Die Themen der Fotografinnen sind u.a.: der Metropolen-Mythos, Architektur, Mode, Werbung aber auch Sozialreportagen. Deutsche Künstlerinnen Ré Soupault, Ilse Bing, Marianne Breslauer, Germaine Krull und Gisèle Freund sind nach Paris gegangen, um dort zu leben und zu arbeiten. Genauso bewegt wie ihr Leben sind auch die Werke der Fotografinnen. Florence Henri, die am Bauhaus studiert hat, prägte das abstrakt-konstruktivistische Fotografieren. Die interessantesten Aspekte sind die Portraits und Selbstportraits der Künstlerinnen. Sie haben nicht nur Selbstbildnisse erstellt, sondern sich auch gegenseitig fotografiert. Claude Cahun, die sich selbst "Verwandlungskünstlerin" nannte, ist die radikalste in ihren künstlerischen Ausdrucksformen, Dora Maar, die die surrealistische Welt in die Fotografie umsetzte oder Gisèle Freund, bekannt geworden durch ein "who-is-who" der Gelehrten, Literaten und Künstler.

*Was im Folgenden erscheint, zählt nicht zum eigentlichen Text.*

Lemma deactivation_and_quota_witness :
  LibDb.unique_codes Sample.N.db
  /\ LibDb.countUserQRs (Some 7) Sample.N.db = 1
  /\ LibDb.countUserQRs (Some 7)
       (fst (LibDb.deleteQR "vault001" (Some 7) Sample.N.db)) = 0
  /\ Db.countUserQRs (Some 7)
       (fst (Db.deleteQR "vault001" (Some 7) Sample.E.db))
     = Db.countUserQRs (Some 7) Sample.E.db.
Proof.
  assert (Hl : LibDb.unique_codes Sample.N.db)
    by (unfold LibDb.unique_codes; simpl; nodup_codes).
  assert (Hlin : In Sample.N.vault (LibDb.qr_codes Sample.N.db))
    by (simpl; auto).
  pose proof (deactivation_and_quota 7 Sample.E.db Sample.N.db Sample.N.vault
                Hl Hlin eq_refl) as W.
  split; [exact Hl|]. split; [reflexivity|]. split.
  - exact (proj2 W).
  - exact (proj1 W "vault001" (Some 7) (Some 7)).
Defined.

Lemma anonymous_creation_skips_quota_witness :
  @URL Reference.platform "https://example.com/menu" = Some "https:"
  /\ status_of
       (snd (@Express.post_api_qr Reference.platform BadToken Sample.menu_body
               Sample.at200 Sample.E.db_retired)) = 201
  /\ @Next.POST_qr Reference.platform NoToken Sample.menu_body
       Sample.no_headers Sample.at200 Sample.N.db
     = (Sample.N.db, error 500 "Failed to create QR code").
Proof.
  assert (Ha : forall a, a = BadToken \/ a = NoToken -> forall u, a <> Token u).
  { intros a [-> | ->] u; discriminate. }
  assert (Hne : "https://example.com/menu" <> "") by discriminate.
  assert (Hlen : Z.of_nat (String.length "https://example.com/menu") <= 2048)
    by (simpl; lia).
  split; [reflexivity|]. split.
  - exact (f_equal (fun o => status_of (snd o))
             (proj1 (proj1 (@anonymous_creation_skips_quota Reference.platform
                BadToken Sample.menu_body Sample.no_headers Sample.at200
                Sample.E.db_retired Sample.N.db "https://example.com/menu"
                "https:" (Ha BadToken (or_introl eq_refl)) eq_refl Hne eq_refl
                eq_refl Hlen)))).
  - exact (proj1 (proj2 (@anonymous_creation_skips_quota Reference.platform
                NoToken Sample.menu_body Sample.no_headers Sample.at200
                Sample.E.db_retired Sample.N.db "https://example.com/menu"
                "https:" (Ha NoToken (or_intror eq_refl)) eq_refl Hne eq_refl
                eq_refl Hlen))).
Defined.

Lemma express_quota_refusal_is_final_witness :
  @URL Reference.platform "https://example.com/menu" = Some "https:"
  /\ Db.findUserById (auth_id Sample.alice) Sample.E.db = Some Sample.E.alice_row
  /\ status_of
       (snd (@Express.post_api_qr Reference.platform (Token Sample.alice)
               Sample.menu_body Sample.at200 Sample.E.db)) = 403
  /\ status_of
       (snd (@Express.post_api_qr Reference.platform (Token Sample.alice)
               Sample.menu_body Sample.at200
               (@express_run Reference.platform Reference.tokens
                  [Owner (Delete (Token Sample.alice) "vault001");
                   Owner (Delete (Token Sample.alice) "retired1")]
                  Sample.E.db))) = 403.
Proof.
  assert (Hne : "https://example.com/menu" <> "") by discriminate.
  assert (Hlen : Z.of_nat (String.length "https://example.com/menu") <= 2048)
    by (simpl; lia).
  assert (Hid : auth_id Sample.alice <> 0) by (simpl; lia).
  split; [reflexivity|]. split; [reflexivity|]. split; [reflexivity|].
  exact (f_equal (fun o => status_of (snd o))
           (@express_quota_refusal_is_final Reference.platform Reference.tokens
              [Owner (Delete (Token Sample.alice) "vault001");
               Owner (Delete (Token Sample.alice) "retired1")]
              Sample.alice Sample.menu_body Sample.at200 Sample.at200
              Sample.E.db "https://example.com/menu" "https:"
              Sample.E.alice_row eq_refl Hne eq_refl eq_refl Hlen Hid
              eq_refl eq_refl)).
Defined.

(** ** Accounts *)

Lemma next_id_fresh (ids : list Z) (x : Z) : In x ids -> x < next_id ids.
Proof.
  unfold next_id. induction ids as [|a ids IH]; cbn; [tauto|].
  intros [->|Hin]; [lia|]. specialize (IH Hin). lia.
Qed.

Lemma find_none_existsb {A : Type} (p : A -> bool) (t : list A) :
  find p t = None -> existsb p t = false.
Proof.
  induction t as [|a t IH]; cbn; [reflexivity|].
  destruct (p a); [discriminate | exact IH].
Qed.

Section AccountFacts.
Context `{Platform} `{TokenIssuer}.

Lemma express_signup_created (body : auth_body) (e : env) (db : Db.database)
    (email password : string) :
  body_email body = Some email ->
  body_secret body = Secret password ->
  email <> "" ->
  6 <= Z.of_nat (String.length password) ->
  Db.findUserByEmail email db = None ->
  Express.post_signup body e db
  = ({| Db.users :=
          Db.users db ++
          [{| Db.u_id := next_id (map Db.u_id (Db.users db));
              Db.u_email := email;
              Db.u_password := hashSync password (salt e);
              Db.u_plan := "free";
              Db.u_created_at := now e |}];
        Db.qr_codes := Db.qr_codes db |},
     Nested 201
       (VObj [("message", VStr "Account created");
              ("token",
               VStr (jwt_sign {| auth_id := next_id (map Db.u_id (Db.users db));
                                 auth_email := email |} (now e)));
              ("user",
               VObj [("id", VNum (next_id (map Db.u_id (Db.users db))));
                     ("email", VStr email);
                     ("plan", VStr "free")])])).
Proof.
  intros He Hs Hne Hlen Hf. unfold Express.post_signup. rewrite He, Hs.
  apply String.eqb_neq in Hne. cbn [truthy]. rewrite Hne.
  assert (Hp : String.eqb password "" = false).
  { destruct password; [cbn in Hlen; lia | reflexivity]. }
  rewrite Hp. cbn [negb orb].
  assert (Hl : (Z.of_nat (String.length password) <? 6) = false) by lia.
  rewrite Hl, Hf. unfold Db.createUser.
  unfold Db.findUserByEmail, sql_first in Hf.
  now rewrite (find_none_existsb _ _ Hf).
Qed.

(** The signup answers 201 only in the case of [express_signup_created]. *)
Lemma express_signup_cases (body : auth_body) (e : env) (db : Db.database) :
  (fst (Express.post_signup body e db) = db
   /\ reply_status (snd (Express.post_signup body e db)) <> 201)
  \/ exists email password,
       body_email body = Some email
       /\ body_secret body = Secret password
       /\ email <> ""
       /\ 6 <= Z.of_nat (String.length password)
       /\ Db.findUserByEmail email db = None.
Proof.
  unfold Express.post_signup.
  destruct (body_email body) as [email|], (body_secret body) as [|password|tr sh];
    try (left; split; [reflexivity | discriminate]).
  2: { left. destruct (negb _ || negb tr), sh, (Db.findUserByEmail email db);
       (split; [reflexivity | discriminate]). }
  destruct (String.eqb_spec email "") as [E|E].
  { subst email. left. split; [reflexivity | discriminate]. }
  cbn [truthy]. apply String.eqb_neq in E. rewrite E. cbn [negb orb].
  destruct (negb (String.eqb password ""));
    [|left; split; [reflexivity | discriminate]].
  cbn [negb]. destruct (Z.of_nat (String.length password) <? 6) eqn:Hl;
    [left; split; [reflexivity | discriminate]|].
  destruct (Db.findUserByEmail email db) eqn:Hf;
    [left; split; [reflexivity | discriminate]|].
  right. exists email, password. apply String.eqb_neq in E.
  repeat split; auto. lia.
Qed.

Lemma express_signup_emails (body : auth_body) (e : env) (db : Db.database) :
  Db.unique_emails db -> Db.unique_emails (fst (Express.post_signup body e db)).
Proof.
  intros Hu.
  destruct (express_signup_cases body e db)
    as [[-> _]|(email & password & He & Hs & Hne & Hlen & Hf)]; [exact Hu|].
  rewrite (express_signup_created body e db email password He Hs Hne Hlen Hf).
  unfold Db.unique_emails. cbn [fst Db.users].
  apply (insert_unique Db.u_email email); [exact Hu | | reflexivity].
  unfold Db.findUserByEmail, sql_first in Hf.
  exact (find_none_existsb _ _ Hf).
Qed.

Lemma express_signup_outcome (body : auth_body) (e : env) (db : Db.database) :
  (reply_status (snd (Express.post_signup body e db)) = 201 ->
   exists email password new,
     body_email body = Some email
     /\ body_secret body = Secret password
     /\ email <> ""
     /\ 6 <= Z.of_nat (String.length password)
     /\ Db.findUserByEmail email db = None
     /\ Db.users (fst (Express.post_signup body e db))
        = (Db.users db ++ [new])%list
     /\ Db.qr_codes (fst (Express.post_signup body e db)) = Db.qr_codes db
     /\ Db.u_email new = email
     /\ Db.u_password new = hashSync password (salt e)
     /\ Db.u_plan new = "free"
     /\ (forall old, In old (Db.users db) ->
           Db.u_id old < Db.u_id new /\ Db.u_email old <> email))
  /\ (reply_status (snd (Express.post_signup body e db)) <> 201 ->
      fst (Express.post_signup body e db) = db)
  /\ (Db.unique_emails db ->
      Db.unique_emails (fst (Express.post_signup body e db))).
Proof.
  split; [|split].
  - intros Hs.
    destruct (express_signup_cases body e db)
      as [[_ Hbad]|(email & password & He & Hsec & Hne & Hlen & Hf)];
      [contradiction|].
    rewrite (express_signup_created body e db email password He Hsec Hne Hlen Hf).
    exists email, password. eexists. cbn [fst Db.users Db.qr_codes].
    repeat match goal with |- _ /\ _ => split end; try reflexivity; auto.
    intros old Hin. split.
    + cbn. apply next_id_fresh. now apply in_map.
    + intros Heq. unfold Db.findUserByEmail, sql_first in Hf.
      apply (find_none _ _ Hf) in Hin. cbn in Hin.
      apply String.eqb_neq in Hin. contradiction.
  - intros Hs.
    destruct (express_signup_cases body e db)
      as [[Hd _]|(email & password & He & Hsec & Hne & Hlen & Hf)];
      [exact Hd|].
    rewrite (express_signup_created body e db email password He Hsec Hne Hlen Hf)
      in Hs.
    now cbn in Hs.
  - apply express_signup_emails.
Qed.


Lemma express_signup_then_login (body : auth_body) (e e' : env)
    (db : Db.database) :
  reply_status (snd (Express.post_signup body e db)) = 201 ->
  (forall password, body_secret body = Secret password ->
     compareSync password (hashSync password (salt e)) = true) ->
  exists uid email,
    body_email body = Some email
    /\ snd (Express.post_signup body e db)
       = Nested 201
           (VObj [("message", VStr "Account created");
                  ("token",
                   VStr (jwt_sign {| auth_id := uid; auth_email := email |}
                           (now e)));
                  ("user", VObj [("id", VNum uid);
                                 ("email", VStr email);
                                 ("plan", VStr "free")])])
    /\ Express.post_login body e' (fst (Express.post_signup body e db))
       = Nested 200
           (VObj [("token",
                   VStr (jwt_sign {| auth_id := uid; auth_email := email |}
                           (now e')));
                  ("user", VObj [("id", VNum uid);
                                 ("email", VStr email);
                                 ("plan", VStr "free")])]).
Proof.
  intros Hs Hcmp.
  destruct (express_signup_cases body e db)
    as [[_ Hbad]|(email & password & He & Hsec & Hne & Hlen & Hf)];
    [contradiction|].
  rewrite (express_signup_created body e db email password He Hsec Hne Hlen Hf).
  exists (next_id (map Db.u_id (Db.users db))), email.
  split; [exact He|]. split; [reflexivity|].
  cbn [fst]. unfold Express.post_login. rewrite He, Hsec.
  apply String.eqb_neq in Hne. cbn [truthy]. rewrite Hne.
  assert (Hp : String.eqb password "" = false).
  { destruct password; [cbn in Hlen; lia | reflexivity]. }
  rewrite Hp. cbn [negb orb].
  unfold Db.findUserByEmail, sql_first in *. cbn [Db.users].
  erewrite (find_appended _ (fun u => String.eqb (Db.u_email u) email));
    [ | exact (find_none_existsb _ _ Hf) | intros y Hy; exact Hy
      | apply String.eqb_refl ].
  cbn [Db.u_password Db.u_id Db.u_email Db.u_plan].
  now rewrite (Hcmp password Hsec).
Qed.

Nicht nur Paris als Großstadt reizte die Künstlerinnen, sondern auch das Foto-Atelier des amerikanischen Avantgarde-Künstlers Man Ray war für Viele ein Treffpunkt, andere gingen bei ihm in die Lehre. Die Amerikanerinnen Berenice Abbott und das Model und die Schauspielerin Lee Miller wurden seine Lebensgefährtinnen.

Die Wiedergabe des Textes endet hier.